• WHAT THE EXERCISE ASKS: Below are some records. Copy every line in them that holds "including".

• EXERCISE INPUT:

(* ===== verification/Verdict.v ===== *)
(** * The verdict loop of [get_hmac]

    Lines 220-228 of [hmac_ta.c]:
<<
    params[0].value.a = 0;
    for (i = 0; i < output_len; i++) {
        if (mac[i] != output[i]) { params[0].value.a = 1; break; }
    }
>>
    [mac_compare_loop] runs the loop from index [i] for [n] more rounds and
    returns the value left in [value.a] with the number of rounds executed,
    or [None] when a read of [mac[i]] or [output[i]] is out of bounds.  The
    round count is the loop's running time: the theorem shows it is the
    position of the first differing byte plus one ([rounds]), where spec
    §9 asks a hardened verifier for a comparison whose time does not
    depend on the data. *)

From S2P Require Import Prelude.

Module Verdict.

Fixpoint mac_compare_loop (n i : nat) (mac output : bytes) : option (Z * nat) :=
  match n with
  | O => Some (0, O)
  | S n' =>
      match mac !! i, output !! i with
      | Some m, Some o =>
          if decide (m = o)
          then (fun '(v, k) => (v, S k)) <$> mac_compare_loop n' (S i) mac output
          else Some (1, 1%nat)
      | _, _ => None
      end
  end.

(** The index of the first of the [n] leading bytes where two buffers
    differ. *)
Fixpoint first_diff (n : nat) (a b : bytes) : option nat :=
  match n, a, b with
  | S n', x :: a', y :: b' => if decide (x = y) then S <$> first_diff n' a' b' else Some O
  | _, _, _ => None
  end.

(** ** Lemmas *)

Lemma mac_compare_loop_shift n i (mac output : bytes) :
  mac_compare_loop n i mac output = mac_compare_loop n 0 (drop i mac) (drop i output).
Proof.
  induction n as [|n IH] in i, mac, output |- *; [done|]. simpl.
  rewrite !lookup_drop, !Nat.add_0_r. destruct (mac !! i), (output !! i); try done.
  case_decide; [|done]. rewrite IH, (IH 1%nat), !drop_drop. do 3 f_equal; lia.
Qed.

Lemma mac_compare_loop_cons n m o (mac output : bytes) :
  mac_compare_loop (S n) 0 (m :: mac) (o :: output) =
  if decide (m = o) then (fun '(v, k) => (v, S k)) <$> mac_compare_loop n 0 mac output
  else Some (1, 1%nat).
Proof. simpl. by rewrite mac_compare_loop_shift. Qed.

(** The rounds run by the loop: up to and including the first differing
    byte, or all [n]. *)
Definition rounds (n : nat) (mac output : bytes) : nat :=
  match first_diff n mac output with Some j => S j | None => n end.

Lemma rounds_cons n m o (mac output : bytes) :
  rounds (S n) (m :: mac) (o :: output) =
  if decide (m = o) then S (rounds n mac output) else 1%nat.
Proof. unfold rounds. simpl. case_decide; [|done]. by destruct (first_diff n mac output). Qed.

Lemma mac_compare_loop_correct n (mac output : bytes) :
  (n <= length mac)%nat -> (n <= length output)%nat ->
  mac_compare_loop n 0 mac output =
    Some (if decide (take n mac = take n output) then 0 else 1, rounds n mac output).
Proof.
  induction n as [|n IH] in mac, output |- *; intros Hm Ho; [done|].
  destruct mac as [|m mac], output as [|o output]; simpl in Hm, Ho; try lia.
  rewrite mac_compare_loop_cons, rounds_cons, !firstn_cons.
  case_decide as Hmo; [subst o; rewrite IH by lia; simpl|].
  - do 2 f_equal. destruct (decide (take n mac = take n output)) as [E|E].
    + by rewrite decide_True by (by rewrite E).
    + rewrite decide_False; [done|]. by intros [=].
  - rewrite decide_False; [done|]. by intros [=].
Qed.

(** C2: the loop of [get_hmac], on a [mac] and an [output] of at least
    [output_len] bytes, reads only in bounds, leaves [value.a = 0] exactly
    when the first [output_len] bytes agree and 1 otherwise, and runs up to
    and including the first differing byte. *)
Theorem mac_compare_loop_spec n (mac output : bytes) :
  (n <= length mac)%nat -> (n <= length output)%nat ->
  mac_compare_loop n 0 mac output =
    Some (if decide (take n mac = take n output) then 0 else 1, rounds n mac output).
Proof. apply mac_compare_loop_correct. Qed.

(** ** Witnesses *)

Lemma mac_compare_loop_spec_witness :
  mac_compare_loop 3 0 [1; 2; 3] [1; 5; 3] =
    Some (if decide (take 3 [1; 2; 3] = take 3 [1; 5; 3]) then 0 else 1, rounds 3 [1; 2; 3] [1; 5; 3]).
Proof. apply mac_compare_loop_spec; simpl; lia. Defined.

End Verdict.
Lemma get_hmac_some pt params g (h : H) (mac0 : bytes) :
  globals_wf g -> length mac0 = 20%nat -> is_Some (get_hmac pt params g h mac0).
Proof.
  intros (_ & _ & (Ho & Hlen & _)) Hm. unfold get_hmac. case_decide; [eauto|].
  destruct (hmac_sha1_out h (K g) (K_len g) (Some (input g)) (input_len g) mac0 SHA1_HASH_SIZE)
    as (mac & Emac & Lmac); [rewrite Hm; done|].
  destruct (hmac_sha1 _ _ _ _ _ _ _) as [[[res out] ol] h'] eqn:E. simpl in Emac. subst out.
  simpl. rewrite Verdict.mac_compare_loop_correct by lia. eauto.
Qed.

(** C11: with the buffer invariant, [get_hmac] never reads [mac] or
    [output] out of bounds, whatever [hmac_sha1] returned. *)
Theorem get_hmac_safe pt params g (h : H) (mac0 : bytes) :
  globals_wf g -> length mac0 = 20%nat -> is_Some (get_hmac pt params g h mac0).
Proof. apply get_hmac_some. Qed.
End Safety.

Lemma alter_set_value_a_twice (v w : Z) (i : nat) (ps : list TEE_Param) :
  alter (set_value_a v) i (alter (set_value_a w) i ps) = alter (set_value_a v) i ps.
Proof.
  rewrite list_alter_alter_eq. apply list_alter_ext; [|done]. intros x _. by destruct x.
Qed.

(** ** The parameter array *)

(** The TEE core passes a value pair wherever the descriptor of GET_HMAC
    says [TEE_PARAM_TYPE_VALUE_OUTPUT]. *)
Lemma get_hmac_param0_value p :
  param_has_type (TEE_PARAM_TYPE_GET exp_get_hmac_types 0) p -> exists a b, p = TP_value a b.
Proof. destruct p as [buf|a b|]; vm_compute; [naive_solver|eauto|discriminate]. Qed.

Section Params.
Context {H : Type} `{TeeCrypto H}.

(** [get_hmac] returns the array it got, or that array with [value.a] of
    parameter 0 set to 0 or 1. *)
Lemma get_hmac_params pt params g (h : H) mac0 r ps h' :
  get_hmac pt params g h mac0 = Some (r, ps, h') ->
  (pt <> exp_get_hmac_types /\ ps = params) \/
  (pt = exp_get_hmac_types /\ exists v, (v = 0 \/ v = 1) /\ ps = alter (set_value_a v) 0%nat params).
Proof.
  unfold get_hmac. case_decide as Hpt; [intros [= _ <- _]; by left|].
  destruct (hmac_sha1 _ _ _ _ _ _ _) as [[[??]?]?].
  destruct (Verdict.mac_compare_loop _ _ _ _) as [[v k]|]; [|done].
  intros [= _ <- _]. right. split; [by destruct (decide (pt = exp_get_hmac_types))|].
  case_decide; [exists 1; rewrite alter_set_value_a_twice|exists 0]; naive_solver.
Qed.

Lemma invoke_params cmd pt params g (h : H) mac0 r ps s' :
  TA_InvokeCommandEntryPoint cmd pt params (g, h) mac0 = Some (r, ps, s') ->
  ps = params \/
  (pt = exp_get_hmac_types /\ exists v, (v = 0 \/ v = 1) /\ ps = alter (set_value_a v) 0%nat params).
Proof.
  unfold TA_InvokeCommandEntryPoint.
  repeat case_decide;
    try (destruct (register_shared_key _ _ _));
    try (destruct (register_message _ _ _));
    try (destruct (register_output _ _ _)); intros; simplify_eq/=; try by left.
  destruct (get_hmac pt params g h mac0) as [[[r' ps'] h']|] eqn:E; simplify_eq/=.
  apply get_hmac_params in E as [[_ ->]|?]; auto.
Qed.

(** C26: type preservation of the parameter array: when the TEE core
    passes parameters of the kinds the descriptor declares, every command
    returns them of the same kinds; in particular [get_hmac] writes
    [value.a] only into a value parameter, never over a memory
    reference. *)
Theorem invoke_preserves_params_typed cmd pt params g (h : H) mac0 r ps s' :
  params_typed pt params ->
  TA_InvokeCommandEntryPoint cmd pt params (g, h) mac0 = Some (r, ps, s') ->
  params_typed pt ps.
Proof.
  intros Ht E. apply invoke_params in E as [->|(-> & v & _ & ->)]; [done|].
  inversion Ht as [|i p0 idx rest Hp0 Hrest]; subst.
  destruct (get_hmac_param0_value p0 Hp0) as (a & b & ->).
  constructor; [exact Hp0|exact Hrest].
Qed.

(** C27: bounds of the reported verdict: a GET_HMAC with the parameters
    the core passes for its descriptor leaves in [params[0].value.a] 0 or
    1, whatever happened in [hmac_sha1], so the [uint32_t] the host prints
    with [%d] is 0 or 1. *)
Theorem get_hmac_value_range params g (h : H) mac0 r ps h' :
  params_typed exp_get_hmac_types params ->
  get_hmac exp_get_hmac_types params g h mac0 = Some (r, ps, h') ->
  value_a (param0 ps) = Some 0 \/ value_a (param0 ps) = Some 1.
Proof.
  intros Ht E. apply get_hmac_params in E as [[Hn _]|(_ & v & Hv & ->)]; [done|].
  inversion Ht as [|i p0 idx rest Hp0 Hrest]; subst.
  destruct (get_hmac_param0_value p0 Hp0) as (a & b & ->).
  destruct Hv as [-> | ->]; [by left|by right].
Qed.
End Params.

(** ** [get_hmac] with the executable Internal API *)

(** The verifier's contract (spec §4.4): 0 (match) when the first
    [output_len] bytes of HMAC-SHA1 of the stored message under the stored
    key equal the stored output, 1 (mismatch) otherwise. *)
Definition expected_verdict (g : ta_globals) : Z :=
  let tag := Hmac.HMAC_SHA1 (take (Z.to_nat (K_len g)) (K g))
                            (take (Z.to_nat (input_len g)) (input g)) in
  if decide (take (Z.to_nat (output_len g)) tag = take (Z.to_nat (output_len g)) (output g))
  then 0 else 1.

Section HeapRun.
Import Heap.

(** With a valid key and room for two handles, [hmac_sha1] gets as far
    as [TEE_MACComputeFinal], on an operation keyed with the key and fed
    the message, and having logged nothing. *)
Lemma heap_hmac_sha1_final (h : heap) key keylen inb inlen (mac0 : bytes) ol :
  MIN_KEY_SIZE <= keylen <= MAX_KEY_SIZE -> (Z.to_nat keylen <= length key)%nat ->
  (size (h_objects h) + 2 <= h_capacity h)%nat ->
  exists op kh h4 st,
    obj_at h4 op = Some (OpObj st) /\ op_key st = Some (take (Z.to_nat keylen) key) /\
    op_data st = take (Z.to_nat inlen) inb /\ h_trace h4 = h_trace h /\
    hmac_sha1 h key keylen (Some inb) inlen (Some mac0) (Some ol) =
      (let '(res, outb, ol', h5) := MACComputeFinal h4 op [] mac0 ol in
       hmac_sha1_exit res op kh outb ol' h5).
Proof.
  intros Hk Hkl Hcap. unfold MIN_KEY_SIZE, MAX_KEY_SIZE in Hk.
  unfold hmac_sha1. rewrite decide_False by (unfold MIN_KEY_SIZE, MAX_KEY_SIZE; lia).
  cbn [TEE_AllocateOperation TEE_AllocateTransientObject TEE_PopulateTransientObject
       TEE_SetOperationKey TEE_MACInit TEE_MACUpdate TEE_MACComputeFinal heap_crypto].
  assert (Hks : hmac_sha1_key_size (keylen * 8)).
  { unfold hmac_sha1_key_size. split; [lia|]. apply Z.mod_mul. lia. }
  unfold AllocateOperation. rewrite decide_True by done.
  rewrite allocate_ok by lia. rewrite decide_False by (intros Hn; by apply Hn).
  set (p1 := fresh (dom (h_objects h))).
  set (h1 := set_obj h p1 _).
  unfold AllocateTransientObject. rewrite decide_True by done.
  rewrite allocate_ok by (unfold h1, p1; rewrite size_set_obj_fresh; cbn [set_obj h_capacity]; lia).
  rewrite decide_False by (intros Hn; by apply Hn).
  set (p2 := fresh (dom (h_objects h1))).
  assert (Hp : p2 <> p1).
  { intros E. pose proof (fresh_handle_free h1) as F. fold p2 in F. rewrite E in F.
    unfold h1 in F. cbn [set_obj h_objects] in F. by rewrite lookup_insert_eq in F. }
  unfold PopulateTransientObject. obj_at_simpl.
  rewrite decide_True by (cbn; rewrite length_take; split; [done|lia]).
  rewrite decide_False by (intros Hn; by apply Hn).
  unfold SetOperationKey. unfold h1. obj_at_simpl.
  cbn [obj_secret op_maxKeySize]. rewrite decide_True by (cbn; rewrite length_take; lia).
  rewrite decide_False by (intros Hn; by apply Hn).
  unfold MACUpdate, MACInit, set_data. obj_at_simpl.
  do 4 eexists. split_and!. 5: reflexivity. 1: apply obj_at_set_same. all: simpl; done.
Qed.

Lemma heap_hmac_sha1_ok (h : heap) key keylen inb inlen (mac0 : bytes) :
  MIN_KEY_SIZE <= keylen <= MAX_KEY_SIZE -> (Z.to_nat keylen <= length key)%nat ->
  (size (h_objects h) + 2 <= h_capacity h)%nat -> length mac0 = 20%nat ->
  (hmac_sha1 h key keylen (Some inb) inlen (Some mac0) (Some SHA1_HASH_SIZE)).1 =
    (TEE_SUCCESS, Some (Hmac.HMAC_SHA1 (take (Z.to_nat keylen) key) (take (Z.to_nat inlen) inb)),
     Some SHA1_HASH_SIZE).
Proof.
  intros Hk Hkl Hcap Hm.
  destruct (heap_hmac_sha1_final h key keylen inb inlen mac0 SHA1_HASH_SIZE Hk Hkl Hcap)
    as (op & kh & h4 & st & Hst & Hkey & Hd & _ & ->).
  unfold MACComputeFinal. rewrite Hst, Hkey.
  rewrite decide_False by (unfold SHA1_HASH_SIZE, Sha1.SHA1_HASH_SIZE; lia).
  unfold hmac_sha1_exit. cbn [fst]. rewrite Hd.
  rewrite (drop_ge mac0) by lia. by rewrite !app_nil_r.
Qed.

(** C16: spec §7 has a primitive's failure logged where it occurs, but
    [hmac_sha1] logs no failure of [TEE_MACComputeFinal]: with a valid key
    and room in the TEE, an output length below the 20 bytes of a SHA-1
    tag makes it return [TEE_ERROR_SHORT_BUFFER], with both handles freed
    and the TEE's trace as it was. *)
Theorem hmac_sha1_final_failure_unlogged (h : heap) key keylen inb inlen (mac0 : bytes) ol :
  MIN_KEY_SIZE <= keylen <= MAX_KEY_SIZE -> (Z.to_nat keylen <= length key)%nat ->
  (size (h_objects h) + 2 <= h_capacity h)%nat -> ol < SHA1_HASH_SIZE ->
  let r := hmac_sha1 h key keylen (Some inb) inlen (Some mac0) (Some ol) in
  r.1.1.1 = TEE_ERROR_SHORT_BUFFER /\ tee_trace r.2 = tee_trace h /\ tee_handles r.2 = tee_handles h.
Proof.
  intros Hk Hkl Hcap Hol. cbn zeta.
  split; [|split; [|apply hmac_sha1_frees_all]];
    destruct (heap_hmac_sha1_final h key keylen inb inlen mac0 ol Hk Hkl Hcap)
      as (op & kh & h4 & st & Hst & Hkey & _ & Ht & ->);
    unfold MACComputeFinal; rewrite Hst, Hkey;
    rewrite decide_True by (unfold SHA1_HASH_SIZE, Sha1.SHA1_HASH_SIZE in *; lia); [done|].
  by rewrite hmac_sha1_exit_trace.
Qed.

Lemma heap_hmac_sha1_capacity (h : heap) key keylen inp inlen out outlen :
  h_capacity (hmac_sha1 h key keylen inp inlen out outlen).2 = h_capacity h.
Proof.
  unfold hmac_sha1, hmac_sha1_exit.
  cbn [TEE_AllocateOperation TEE_AllocateTransientObject TEE_PopulateTransientObject
       TEE_SetOperationKey TEE_MACInit TEE_MACUpdate TEE_MACComputeFinal
       TEE_FreeOperation TEE_FreeTransientObject heap_crypto].
  repeat match goal with
  | |- context [let '(_, _) := ?x in _] => let E := fresh "E" in destruct x eqn:E
  | |- context [if decide ?P then _ else _] => case_decide
  | |- context [match ?x with Some _ => _ | None => _ end] => destruct x
  end; simpl; try done.
  all: repeat match goal with
  | E : ?f = (_, ?h') |- _ => apply (f_equal (fun r => h_capacity (snd r))) in E; simpl in E
  end.
  all: autorewrite with heap_cap in *; congruence.
Qed.

Lemma get_hmac_heap_run g (h : heap) params (mac0 : bytes) :
  globals_wf g -> MIN_KEY_SIZE <= K_len g ->
  (size (h_objects h) + 2 <= h_capacity h)%nat -> length mac0 = 20%nat ->
  exists h', get_hmac exp_get_hmac_types params g h mac0 =
               Some (TEE_SUCCESS, alter (set_value_a (expected_verdict g)) 0%nat params, h') /\
             tee_handles h' = tee_handles h /\ h_capacity h' = h_capacity h.
Proof.
  intros (HK & _ & (Ho & Hol & _)) Hmin Hcap Hm. destruct HK as (HKl & HKlen & _).
  unfold get_hmac. rewrite decide_False by (intros Hn; by apply Hn).
  pose proof (heap_hmac_sha1_ok h (K g) (K_len g) (input g) (input_len g) mac0) as Hok.
  pose proof (hmac_sha1_frees_all h (K g) (K_len g) (Some (input g)) (input_len g)
                (Some mac0) (Some SHA1_HASH_SIZE)) as Hh.
  pose proof (heap_hmac_sha1_capacity h (K g) (K_len g) (Some (input g)) (input_len g)
                (Some mac0) (Some SHA1_HASH_SIZE)) as Hc.
  destruct (hmac_sha1 _ _ _ _ _ _ _) as [[[res out] ol] h'].
  cbn [fst snd] in Hok, Hh, Hc.
  specialize (Hok ltac:(unfold MAX_KEY_SIZE; lia) ltac:(lia) Hcap Hm). simplify_eq.
  exists h'. split_and!; [|done|done]. simpl.
  rewrite Verdict.mac_compare_loop_correct
    by (rewrite ?Hmac.length_HMAC_SHA1; lia).
  unfold expected_verdict.
  repeat case_decide; simplify_eq; try done. by rewrite alter_set_value_a_twice.
Qed.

• SOLUTION:
(** The rounds run by the loop: up to and including the first differing
    and including the first differing byte. *)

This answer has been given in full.